As I talk with people in academic philosophy now while I’m still in, but not quite, I just see the bits and pieces that contributed to my quarter-life crisis (provided I get to live to 98). What I see is truly not wanting to engage in anything demanding or impactful, anything that would be a difference that makes a difference. The diagnosis for that is “intellectual idleness” or “being lethargic”. I could also say “lazy” for the sake of simplicity, however, here I don’t mean to gesture at a completely parasitical live-style (although we have plenty of those who are fine with that way of living). I mean a kind of intellectual laziness only busy academics get to experience. The kind of lazy where you’re working seven days a week and yet, where’s your work?

The push-back I’d get here can involve having to explicitly compare standards of intellectual value, having to reply to someone saying “isn’t writing and editing your papers demanding work?”, or “some academics have a lot of impact”, and so on. My worry here is that most of the push-back entails trying very hard to virtue-signal to yourself as an academic to the point that you get too defensive to actually see what’s at stake. I’m not questioning that academic research takes up a lot of energy and I’m certain that academics are intelligent human beings. What you do with your energy and intelligence as an academic philosopher in 2022 is what I have serious doubts about.

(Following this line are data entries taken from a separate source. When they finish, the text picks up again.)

Lemma is_digit_solid a : is_digit a = true -> solid a.
Proof. unfold is_digit, digit_of, solid, ws1. intros H. destruct (_ && _) eqn:E in H; [|done]. split; [lia|lia]. Qed.

Lemma show_nat_clean z : clean (show_nat z).
Proof.
  destruct (show_nat_digits z) as [Hd _]. split; [by apply (all_chars_trimmed is_digit); [apply is_digit_solid|]|].
  by apply (all_chars_no is_digit).
Qed.

Lemma clean_empty : clean "".
Proof. by split. Qed.

Lemma dns_clean k l : Forall word l -> Forall clean (dns_entry k l).*2.
Proof. intros Hl. destruct l as [|x l]; [constructor|]. constructor; [by apply join_clean|constructor]. Qed.

Lemma dns_keys k l : ini_key k = true -> forallb ini_key (dns_entry k l).*1 = true.
Proof. intros Hk. destruct l; [done|]. cbn [dns_entry fmap list_fmap forallb fst]. by rewrite Hk. Qed.

Lemma join_clean1 l : Forall word l -> clean (str_join " " l).
Proof. apply join_clean. Qed.

Create HintDb clean.
#[local] Hint Resolve show_nat_clean clean_empty join_clean1 dns_clean : clean.
#[local] Hint Extern 1 (clean _) => by split : clean.

Ltac clean_entries :=
  repeat first [apply Forall_nil_2 | apply Forall_cons; split]; eauto with clean.

Lemma endpoint_good o metric :
  from_option clean_endpoint True o -> clean metric ->
  forallb ini_key (endpoint_entries o metric).*1 = true /\ Forall clean (endpoint_entries o metric).*2.
Proof.
  destruct o as [[i m4 m6 [[ip mask gw dns]|] s6]|]; cbn; intros Ho Hm; (split; [done|]).
  - destruct Ho as (_ & Hip & Hmask & Hgw & Hdns). cbn in *. clean_entries; [by destruct m4|by destruct m6 as [[]|]].
  - clean_entries; [by destruct m4|by destruct m6 as [[]|]].
  - clean_entries.
Qed.

Lemma good_sections c m : clean_config c -> clean m -> Forall good_section (ini_sections c m).
Proof.
  intros (Hh & Hd & H4 & H6 & Hp & Hs) Hm.
  destruct (endpoint_good _ "0" Hp) as [Hp1 Hp2]; [by split|].
  destruct (endpoint_good _ "200" Hs) as [Hs1 Hs2]; [by split|].
  unfold ini_sections. repeat (apply Forall_cons; split); try (split; [done|]); cbn [fst snd] in *.
  all: try (split; [done|]); try done; try (cbn; clean_entries; fail).
  - unfold system_entries. destruct (hostname c), (domain c); cbn in *; clean_entries.
  - unfold ipv4_entries. destruct (static_ipv4 c) as [[ip mask gw dns]|]; cbn -[dns_entry] in H4 |- *.
    + destruct H4 as (Hip & Hmask & Hgw & Hdns). cbn in Hip, Hmask, Hgw, Hdns.
      split; [by apply dns_keys|]. clean_entries. by destruct (ipv4_mode c).
    + split; [done|]. clean_entries. by destruct (ipv4_mode c).
  - unfold ipv6_entries. destruct (static_ipv6 c) as [[ip mask gw dns]|]; cbn -[dns_entry] in H6 |- *.
    + destruct H6 as (Hip & Hmask & Hgw & Hdns). cbn in Hip, Hmask, Hgw, Hdns.
      split; [by apply dns_keys|]. clean_entries. by destruct (ipv6_mode c).
    + split; [done|]. clean_entries. by destruct (ipv6_mode c).
  - unfold vlan_entries. cbn. clean_entries. by destruct (vlan_enabled _).
Qed.

(** ** Round trip *)

Lemma get_str_some (sec : Section_) k v : sec !! k = Some v -> get_str sec k = nonempty v.
Proof. unfold get_str. by intros ->. Qed.

Lemma default_nonempty v : default "" (nonempty v) = v.
Proof. by destruct v. Qed.

Lemma words_of_join l : Forall word l -> words_of (nonempty (str_join " " l)) = l.
Proof.
  intros Hl.
  destruct l as [|x l]; [done|]. pose proof (proj2 (join_clean _ Hl) ltac:(done)) as Hne. unfold nonempty.
  destruct (is_empty _) eqn:E; [by destruct (str_join " " (x :: l))|]. cbn [words_of from_option]. by apply words_join.
Qed.

(** Reading sections that hold the entries of the writer. *)
Definition holds (sec : Section_) (es : list (string * string)) : Prop := ∀ k, sec !! k = assoc k es.

Lemma get_str_holds sec es k : holds sec es -> get_str sec k = assoc k es ≫= nonempty.
Proof. unfold get_str. intros ->. by destruct (assoc k es). Qed.

Lemma endpoint_stored sec o metric :
  holds sec (endpoint_entries o metric) -> from_option clean_endpoint True o ->
  parse_vlan_endpoint sec = o ≫= stored_endpoint.
Proof.
  intros Hs Ho. unfold parse_vlan_endpoint. rewrite !(get_str_holds _ _ _ Hs), !(Hs _).
  destruct o as [[i m4 m6 s4 s6]|]; [|done].
  assert (Hid : assoc "id" (endpoint_entries (Some (mkEndpoint i m4 m6 s4 s6)) metric) = Some (show_nat i))
    by (by destruct s4).
  assert (Hm4 : assoc "ipv4_mode" (endpoint_entries (Some (mkEndpoint i m4 m6 s4 s6)) metric)
                = Some (ipv4_mode_str m4)) by (by destruct s4).
  assert (Hm6 : assoc "ipv6_mode" (endpoint_entries (Some (mkEndpoint i m4 m6 s4 s6)) metric)
                = Some (ipv6_mode_str (default Slaac m6))) by (by destruct s4).
  rewrite Hid, Hm4, Hm6. cbn [mbind option_bind from_option]. unfold parse_u16.
  destruct Ho as [Hi Hc]. cbn in Hi, Hc. rewrite parse_show by done. cbn [mbind option_bind].
  unfold stored_endpoint. cbn [vlan_id ep_ipv4_mode ep_ipv6_mode ep_static_ipv4].
  destruct (i =? 0)%Z; [done|]. f_equal. f_equal.
  - by destruct m4.
  - by destruct m6 as [[]|].
  - destruct m4; [done|]. cbn [parse_ipv4_mode ipv4_mode_str default].
    destruct s4 as [[ip mask gw dns]|]; [|done]. destruct Hc as (_ & _ & _ & Hdns). cbn in Hdns.
    change (assoc "ipv4_address" _) with (Some ip). change (assoc "ipv4_netmask" _) with (Some mask).
    change (assoc "ipv4_gateway" _) with (Some gw). change (assoc "ipv4_dns" _) with (Some (str_join " " dns)).
    cbn -[words_of str_join nonempty]. by rewrite !default_nonempty, words_of_join.
Qed.

(** The name servers of a section, which are left out when there are none. *)
Lemma words_of_entry l :
  Forall word l -> words_of ((match l with [] => None | _ => Some (str_join " " l) end) ≫= nonempty) = l.
Proof. intros Hl. destruct l as [|x l]; [done|]. cbn [mbind option_bind]. by apply words_of_join. Qed.

Lemma static_ipv4_stored sec c :
  holds sec (ipv4_entries c) -> from_option clean_static True (static_ipv4 c) ->
  parse_static_ipv4 sec = static_ipv4 c ≫= stored_static_ipv4.
Proof.
  intros Hs Hc. unfold parse_static_ipv4. rewrite !(get_str_holds _ _ _ Hs).
  unfold ipv4_entries. destruct (static_ipv4 c) as [[ip mask gw dns]|]; [|done].
  destruct Hc as (_ & _ & _ & Hdns). cbn in Hdns.
  set (es := _ :: _). assert (Hd : assoc "dns" es = match dns with [] => None | _ => Some (str_join " " dns) end)
    by (by destruct dns).
  assert (Ha : assoc "address" es = Some ip) by (by destruct dns).
  assert (Hm : assoc "netmask" es = Some mask) by (by destruct dns).
  assert (Hg : assoc "gateway" es = Some gw) by (by destruct dns).
  rewrite Hd, Ha, Hm, Hg, words_of_entry by done. unfold stored_static_ipv4. cbn -[nonempty].
  by rewrite default_nonempty.
Qed.

Lemma static_ipv6_stored sec c :
  holds sec (ipv6_entries c) -> from_option clean_static True (static_ipv6 c) ->
  (fun prefix => mkStatic prefix "" (default "" (get_str sec "gateway")) (words_of (get_str sec "dns")))
    <$> get_str sec "prefix"
  = static_ipv6 c ≫= stored_static_ipv6.
Proof.
  intros Hs Hc. rewrite !(get_str_holds _ _ _ Hs).
  unfold ipv6_entries. destruct (static_ipv6 c) as [[ip mask gw dns]|]; [|done].
  destruct Hc as (_ & _ & _ & Hdns). cbn in Hdns.
  set (es := _ :: _). assert (Hd : assoc "dns" es = match dns with [] => None | _ => Some (str_join " " dns) end)
    by (by destruct dns).
  assert (Ha : assoc "prefix" es = Some ip) by (by destruct dns).
  assert (Hg : assoc "gateway" es = Some gw) by (by destruct dns).
  rewrite Hd, Ha, Hg, words_of_entry by done. unfold stored_static_ipv6. cbn -[nonempty].
  by rewrite default_nonempty.
Qed.

(** C38: Reading a written network.conf gives back the L3 settings: for settings
    whose texts are single trimmed lines, name servers words and VLAN ids 16
    bits wide, [ini_to_network_config] of [network_config_to_ini] is [stored],
    which says field by field what the file keeps - the modes, the addresses of
    the static mode, the two VLAN endpoints with a non-zero id - and what it
    loses: the static settings of a DHCP or SLAAC mode, the IPv6 subnet and the
    static IPv6 settings of an endpoint, and everything above layer 3. *)
Theorem conf_roundtrip c apply_mode :
  clean_config c -> clean apply_mode ->
  ini_to_network_config (network_config_to_ini c apply_mode) = stored c.
Proof.
  intros Hc Hm. pose proof (good_sections c apply_mode Hc Hm) as Hgood.
  unfold ini_to_network_config, network_config_to_ini.
  set (S := parse_ini _). assert (Hl : ∀ n k, section S n !! k = assoc k (gather n (ini_sections c apply_mode)))
    by (intros n k; by apply parse_written).
  clearbody S. destruct Hc as (_ & _ & H4 & H6 & Hp & Hs).
  assert (Hsys : holds (section S "system") (system_entries c)) by (intros k; apply Hl).
  assert (Hv4 : holds (section S "ipv4") (ipv4_entries c)) by (intros k; rewrite Hl; cbn -[assoc ipv4_entries]; by rewrite app_nil_r).
  assert (Hv6 : holds (section S "ipv6") (ipv6_entries c)) by (intros k; rewrite Hl; cbn -[assoc ipv6_entries]; by rewrite app_nil_r).
  assert (Hvl : holds (section S "vlan") (vlan_entries c apply_mode)) by (intros k; apply Hl).
  assert (Hvp : holds (section S "vlan.primary") (endpoint_entries (primary_vlan (vlan_settings c)) "0"))
    by (intros k; rewrite Hl; cbn -[assoc endpoint_entries]; by rewrite app_nil_r).
  assert (Hvs : holds (section S "vlan.secondary") (endpoint_entries (secondary_vlan (vlan_settings c)) "200"))
    by (intros k; rewrite Hl; cbn -[assoc endpoint_entries]; by rewrite app_nil_r).
  rewrite (static_ipv4_stored _ _ Hv4 H4), (static_ipv6_stored _ _ Hv6 H6).
  rewrite (endpoint_stored _ _ _ Hvp Hp), (endpoint_stored _ _ _ Hvs Hs).
  rewrite !(get_str_holds _ _ _ Hsys), (Hv4 "mode"), (Hv6 "mode"). unfold get_bool. rewrite (Hvl "enabled").
  assert (Hm4 : assoc "mode" (ipv4_entries c) = Some (ipv4_mode_str (ipv4_mode c)))
    by (unfold ipv4_entries; by destruct (static_ipv4 c) as [[? ? ? []]|]).
  assert (Hm6 : assoc "mode" (ipv6_entries c) = Some (ipv6_mode_str (ipv6_mode c)))
    by (unfold ipv6_entries; by destruct (static_ipv6 c) as [[? ? ? []]|]).
  rewrite Hm4, Hm6. unfold stored, stored_vlan.
  f_equal; [by destruct (ipv4_mode c)..|by destruct (ipv6_mode c)|by destruct (ipv6_mode c)|].
  f_equal. cbn. by destruct (vlan_enabled (vlan_settings c)).
Qed.

(** ** Normal forms *)

(** Settings the file keeps as they are. *)
Definition normal_static_ipv4 (m : IpV4Mod) (o : option StaticIpConfig) : Prop :=
  match m, o with
  | Dhcp, o => o = None
  | StaticV4, Some s => ip_address s ≠ "" /\ subnet_mask s ≠ ""
  | StaticV4, None => True
  end.

Definition normal_static_ipv6 (m : IpV6Mod) (o : option StaticIpConfig) : Prop :=
  match m, o with
  | Slaac, o => o = None
  | StaticV6, Some s => ip_address s ≠ "" /\ subnet_mask s = ""
  | StaticV6, None => True
  end.

Definition normal_endpoint (ep : VlanEndpointConfig) : Prop :=
  vlan_id ep ≠ 0%Z /\ ep_ipv6_mode ep ≠ None /\ ep_static_ipv6 ep = None
  /\ match ep_ipv4_mode ep, ep_static_ipv4 ep with
     | Dhcp, o => o = None
     | StaticV4, Some s => subnet_mask s ≠ ""
     | StaticV4, None => False
     end.

Definition normal_vlan (v : VlanSettings) : Prop :=
  from_option normal_endpoint True (primary_vlan v) /\ from_option normal_endpoint True (secondary_vlan v).

Definition normal (c : NetworkConfig) : Prop :=
  hostname c ≠ Some "" /\ domain c ≠ Some "" /\ normal_static_ipv4 (ipv4_mode c) (static_ipv4 c)
  /\ normal_static_ipv6 (ipv6_mode c) (static_ipv6 c) /\ normal_vlan (vlan_settings c).

Lemma nonempty_some v : v ≠ "" -> nonempty v = Some v.
Proof. by destruct v. Qed.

Philosophy was not always like that; and not every single academic philosopher or group is like that today either. Moreover, I don’t think academic philosophy should cease to exist. I do have a prediction, though, about the future and most likely, the end of academic philosophy as we’ve known in for some time now. I predict that at some point in the not-so-distant future there will be three clusters: the first will involve social and political issues; the second will work on formal and mathematically heavy research projects; the third will be naturalized philosophy and cognitive science, with strong connections to AI research too. These three clusters won’t need to be under the “philosophy umbrella” which gives hope that even if the field is no longer one unified area, the intellectually curious will still find places to satisfy their brainy needs.